◆ **Task goal**
Print the lines that run from the line with "(** ** Reading along a text" to the line with "intros Hw Hs Hk. induction", keeping both end lines, exactly as they appear in the entries below, and nothing else.

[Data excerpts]
[Start of section]

(* ===== verification/Regex.v ===== *)
(** * Regular expressions

    The part of Python's [re] the sources use: literals, classes, greedy
    repetition of a class, alternatives and named groups, matched by
    backtracking in the order [re] tries them.  Matching is total, since only
    classes are repeated; [matches] is what a match is, and [rmatch_iff] says the
    matcher finds one exactly when there is one. *)

From Stdlib Require Import ZArith Lia Bool List Ascii String.
From stdpp Require Import base list option strings.
From S2P Require Import Prelude Text.

#[local] Open Scope string_scope.
#[local] Open Scope Z_scope.
#[local] Open Scope list_scope.

(** The groups matched so far, the last one first. *)
Definition captures : Type := list (string * list Z).

Inductive regex :=
  | Empty
  | AtEnd                             (* [$], on a text without line feeds *)
  | Chars (f : Z -> bool)
  | Word (w : list Z)
  | Seq (a b : regex)
  | Alt (a b : regex)
  | Many (f : Z -> bool)              (* [[...]*] *)
  | Named (name : string) (a : regex).

Definition lit (s : string) : regex := Word (code_points s).
Definition some (f : Z -> bool) : regex := Seq (Chars f) (Many f).
Definition optional (a : regex) : regex := Alt a Empty.
Fixpoint seq_of (l : list regex) : regex := match l with [] => Empty | [a] => a | a :: r => Seq a (seq_of r) end.

Fixpoint strip_word (w s : list Z) : option (list Z) :=
  match w, s with
  | [], _ => Some s
  | a :: w', b :: s' => if a =? b then strip_word w' s' else None
  | _ :: _, [] => None
  end.

Fixpoint many {B} (f : Z -> bool) (s : list Z) (k : list Z -> option B) : option B :=
  match s with
  | c :: s' => if f c then match many f s' k with Some x => Some x | None => k s end else k s
  | [] => k []
  end.

(** What was consumed between two suffixes of a text. *)
Definition consumed (s s' : list Z) : list Z := take (length s - length s') s.

Fixpoint rmatch {B} (r : regex) (s : list Z) (cs : captures) (k : list Z -> captures -> option B) : option B :=
  match r with
  | Empty => k s cs
  | AtEnd => match s with [] => k [] cs | _ => None end
  | Chars f => match s with c :: s' => if f c then k s' cs else None | [] => None end
  | Word w => match strip_word w s with Some s' => k s' cs | None => None end
  | Seq a b => rmatch a s cs (fun s' cs' => rmatch b s' cs' k)
  | Alt a b => match rmatch a s cs k with Some x => Some x | None => rmatch b s cs k end
  | Many f => many f s (fun s' => k s' cs)
  | Named name a => rmatch a s cs (fun s' cs' => k s' ((name, consumed s s') :: cs'))
  end.

Definition found (s' : list Z) (cs : captures) : option (captures * list Z) := Some (cs, s').
(** [re.match] *)
Definition re_match (r : regex) (s : list Z) : option captures := option_map fst (rmatch r s [] found).
(** [re.search] *)
Fixpoint re_search (r : regex) (s : list Z) : option captures :=
  match re_match r s with
  | Some cs => Some cs
  | None => match s with [] => None | _ :: s' => re_search r s' end
  end.
(** [re.sub] with a pattern that matches no empty text. *)
Fixpoint sub_from (r : regex) (new : list Z) (skip : nat) (s : list Z) : list Z :=
  match s, skip with
  | [], _ => []
  | _ :: s', S n => sub_from r new n s'
  | c :: s', O =>
      match rmatch r s [] found with
      | Some (_, rest) => new ++ sub_from r new (length s - length rest - 1) s'
      | None => c :: sub_from r new 0 s'
      end
  end.
Definition re_sub (r : regex) (new : string) (s : list Z) : list Z := sub_from r (code_points new) 0 s.

Definition group (name : string) (cs : captures) : option string :=
  option_map (fun c => of_code_points c.2) (List.find (fun c => String.eqb c.1 name) cs).
Definition group_text (name : string) (cs : captures) : string := default "" (group name cs).

(** Classes *)
Definition ascii_digit (c : Z) : bool := (48 <=? c) && (c <=? 57).
Definition letter (c : Z) : bool := ((65 <=? c) && (c <=? 90)) || ((97 <=? c) && (c <=? 122)).
Definition hexadecimal (c : Z) : bool := ascii_digit c || ((65 <=? c) && (c <=? 70)) || ((97 <=? c) && (c <=? 102)).
Definition one_of (s : string) (c : Z) : bool := existsb (Z.eqb c) (code_points s).
Definition none_of (s : string) (c : Z) : bool := negb (one_of s c).
Definition non_space (c : Z) : bool := negb (is_space c).
Definition within (lo hi : ascii) (c : Z) : bool := (byte_of lo <=? c) && (c <=? byte_of hi).
Definition spaces0 : regex := Many is_space.
Definition spaces : regex := some is_space.

(** ** What a match is *)

Inductive matches : regex -> list Z -> captures -> list Z -> captures -> Prop :=
  | m_empty s cs : matches Empty s cs s cs
  | m_end cs : matches AtEnd [] cs [] cs
  | m_chars f c s cs : f c = true -> matches (Chars f) (c :: s) cs s cs
  | m_word w s cs : matches (Word w) (w ++ s) cs s cs
  | m_seq a b s1 cs1 s2 cs2 s3 cs3 : matches a s1 cs1 s2 cs2 -> matches b s2 cs2 s3 cs3 -> matches (Seq a b) s1 cs1 s3 cs3
  | m_left a b s cs s' cs' : matches a s cs s' cs' -> matches (Alt a b) s cs s' cs'
  | m_right a b s cs s' cs' : matches b s cs s' cs' -> matches (Alt a b) s cs s' cs'
  | m_many f w s cs : Forall (fun c => f c = true) w -> matches (Many f) (w ++ s) cs s cs
  | m_named name a s cs s' cs' : matches a s cs s' cs' -> matches (Named name a) s cs s' ((name, consumed s s') :: cs').

Lemma strip_word_spec w s s' : strip_word w s = Some s' <-> s = w ++ s'.
Proof.
  revert s. induction w as [|a w IH]; intros [|b s]; cbn; try (split; congruence).
  destruct (Z.eqb_spec a b) as [->|Hab]; [rewrite IH; split; congruence|split; congruence].
Qed.

Lemma many_iff {B} f s (k : list Z -> option B) :
  many f s k <> None <-> exists w s', s = w ++ s' /\ Forall (fun c => f c = true) w /\ k s' <> None.
Proof.
  induction s as [|c s IH]; cbn.
  - split; [intros H; by exists [], []|]. intros ([|] & [|] & ? & _ & ?); naive_solver.
  - destruct (f c) eqn:Hc.
    + destruct (many f s k) as [x|] eqn:Hm.
      * split; [|done]. intros _. destruct (proj1 IH ltac:(done)) as (w & s' & -> & Hw & Hk). exists (c :: w), s'. by repeat constructor.
      * split; [intros H; by exists [], (c :: s)|]. intros ([|d w] & s' & Hs & Hw & Hk); [cbn in Hs; by subst s'|].
        injection Hs as <- Hs. inversion Hw; subst. destruct (proj2 IH); [by exists w, s'|done].
    + split; [intros H; by exists [], (c :: s)|]. intros ([|d w] & s' & Hs & Hw & Hk); [cbn in Hs; by subst s'|].
      injection Hs as <- Hs. inversion Hw; congruence.
Qed.

(** The matcher succeeds exactly if a match is followed by what the continuation accepts. *)
Lemma rmatch_iff {B} r s cs (k : list Z -> captures -> option B) :
  rmatch r s cs k <> None <-> exists s' cs', matches r s cs s' cs' /\ k s' cs' <> None.
Proof.
  revert s cs k. induction r as [| |f|w|a IHa b IHb|a IHa b IHb|f|name a IHa]; intros s cs k; cbn.
  - split; [intros H; by exists s, cs; repeat constructor|]. by intros (s' & cs' & Hm & Hk); inversion Hm; subst.
  - destruct s as [|c s]; (split; [intros H|intros (s' & cs' & Hm & Hk); inversion Hm; by subst]); [|done].
    exists [], cs. by repeat constructor.
  - destruct s as [|c s]; [split; [done|]; intros (s' & cs' & Hm & Hk); inversion Hm|]. destruct (f c) eqn:Hc.
    + split; [intros H; exists s, cs; by repeat constructor|]. by intros (s' & cs' & Hm & Hk); inversion Hm; subst.
    + split; [done|]. intros (s' & cs' & Hm & Hk); inversion Hm; congruence.
  - destruct (strip_word w s) as [s1|] eqn:Hw.
    + apply strip_word_spec in Hw as ->. split; [intros H; exists s1, cs; by repeat constructor|].
      intros (s' & cs' & Hm & Hk); inversion Hm; subst. by simplify_list_eq.
    + split; [done|]. intros (s' & cs' & Hm & Hk); inversion Hm; subst. by rewrite (proj2 (strip_word_spec w _ s')) in Hw.
  - rewrite IHa. split.
    + intros (s1 & cs1 & H1 & H2). apply IHb in H2 as (s2 & cs2 & H2 & Hk). exists s2, cs2. split; [by econstructor|done].
    + intros (s' & cs' & Hm & Hk). inversion Hm; subst. do 2 eexists. split; [done|]. apply IHb. by do 2 eexists.
  - destruct (rmatch a s cs k) eqn:Ha.
    + split; [|done]. intros _. destruct (proj1 (IHa s cs k)) as (s' & cs' & Hm & Hk); [by rewrite Ha|].
      exists s', cs'. split; [by apply m_left|done].
    + rewrite IHb. split; intros (s' & cs' & Hm & Hk); [exists s', cs'; split; [by apply m_right|done]|].
      inversion Hm; subst; [|by exists s', cs']. exfalso. apply (proj2 (IHa s cs k)); [by exists s', cs'|done].
  - rewrite many_iff. split.
    + intros (w & s' & -> & Hw & Hk). exists s', cs. split; [by constructor|done].
    + intros (s' & cs' & Hm & Hk). inversion Hm; subst. by exists w, s'.
  - rewrite IHa. split.
    + intros (s' & cs' & Hm & Hk). exists s', ((name, consumed s s') :: cs'). split; [by constructor|done].
    + intros (s' & cs' & Hm & Hk). inversion Hm; subst. by do 2 eexists.
Qed.

Lemma matches_iff r s : is_Some (re_match r s) <-> exists s' cs, matches r s [] s' cs.
Proof.
  unfold re_match. transitivity (rmatch r s [] found <> None).
  - destruct (rmatch r s [] found) as [[cs rest]|]; cbn; split; intros H; try done; by destruct H.
  - rewrite rmatch_iff. split; [intros (s' & cs & H & _); eauto|intros (s' & cs & H); exists s', cs; done].
Qed.

(** ** Reading along a text

    Where the next character cannot belong to it, a repetition takes the whole word and never gives it back. *)

Definition stops (f : Z -> bool) (s : list Z) : Prop := match s with c :: _ => f c = false | [] => True end.

Lemma many_word {B} f w s (k : list Z -> option B) x :
  Forall (fun c => f c = true) w -> stops f s -> k s = Some x -> many f (w ++ s) k = Some x.
Proof.
  intros Hw Hs Hk. induction Hw as [|c w Hc _ IH]; cbn; [|by rewrite Hc, IH].
  destruct s as [|c s]; cbn in *; [done|by rewrite Hs].
Qed.

Lemma some_word {B} f c w s cs (k : list Z -> captures -> option B) x :
  Forall (fun c => f c = true) (c :: w) -> stops f s -> k s cs = Some x -> rmatch (some f) ((c :: w) ++ s) cs k = Some x.
Proof. intros [Hc Hw]%Forall_cons Hs Hk. cbn. rewrite Hc. by apply (many_word f w s (fun s' => k s' cs)). Qed.

Lemma named_word {B} name f c w s cs (k : list Z -> captures -> option B) x :
  Forall (fun c => f c = true) (c :: w) -> stops f s -> k s ((name, c :: w) :: cs) = Some x ->
  rmatch (Named name (some f)) ((c :: w) ++ s) cs k = Some x.
Proof.
  intros Hw Hs Hk. change (rmatch (some f) ((c :: w) ++ s) cs (fun s' cs' => k s' ((name, consumed ((c :: w) ++ s) s') :: cs')) = Some x).
  apply some_word; [done..|]. unfold consumed. rewrite length_app, Nat.add_sub, take_app_length. done.
Qed.

Lemma word_read {B} w s cs (k : list Z -> captures -> option B) : rmatch (Word w) (w ++ s) cs k = k s cs.
Proof. cbn. by rewrite (proj2 (strip_word_spec w (w ++ s) s)). Qed.

Lemma consumed_app w s : consumed (w ++ s) s = w.
Proof. unfold consumed. by rewrite length_app, Nat.add_sub, take_app_length. Qed.

Lemma alt_left {B} a b s cs (k : list Z -> captures -> option B) x : rmatch a s cs k = Some x -> rmatch (Alt a b) s cs k = Some x.
Proof. cbn. by intros ->. Qed.
Lemma alt_right {B} a b s cs (k : list Z -> captures -> option B) : rmatch a s cs k = None -> rmatch (Alt a b) s cs k = rmatch b s cs k.
Proof. cbn. by intros ->. Qed.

[End of section]

◆ **Your response**
(** ** Reading along a text

    Where the next character cannot belong to it, a repetition takes the whole word and never gives it back. *)

Definition stops (f : Z -> bool) (s : list Z) : Prop := match s with c :: _ => f c = false | [] => True end.

Lemma many_word {B} f w s (k : list Z -> option B) x :
  Forall (fun c => f c = true) w -> stops f s -> k s = Some x -> many f (w ++ s) k = Some x.
Proof.
  intros Hw Hs Hk. induction Hw as [|c w Hc _ IH]; cbn; [|by rewrite Hc, IH].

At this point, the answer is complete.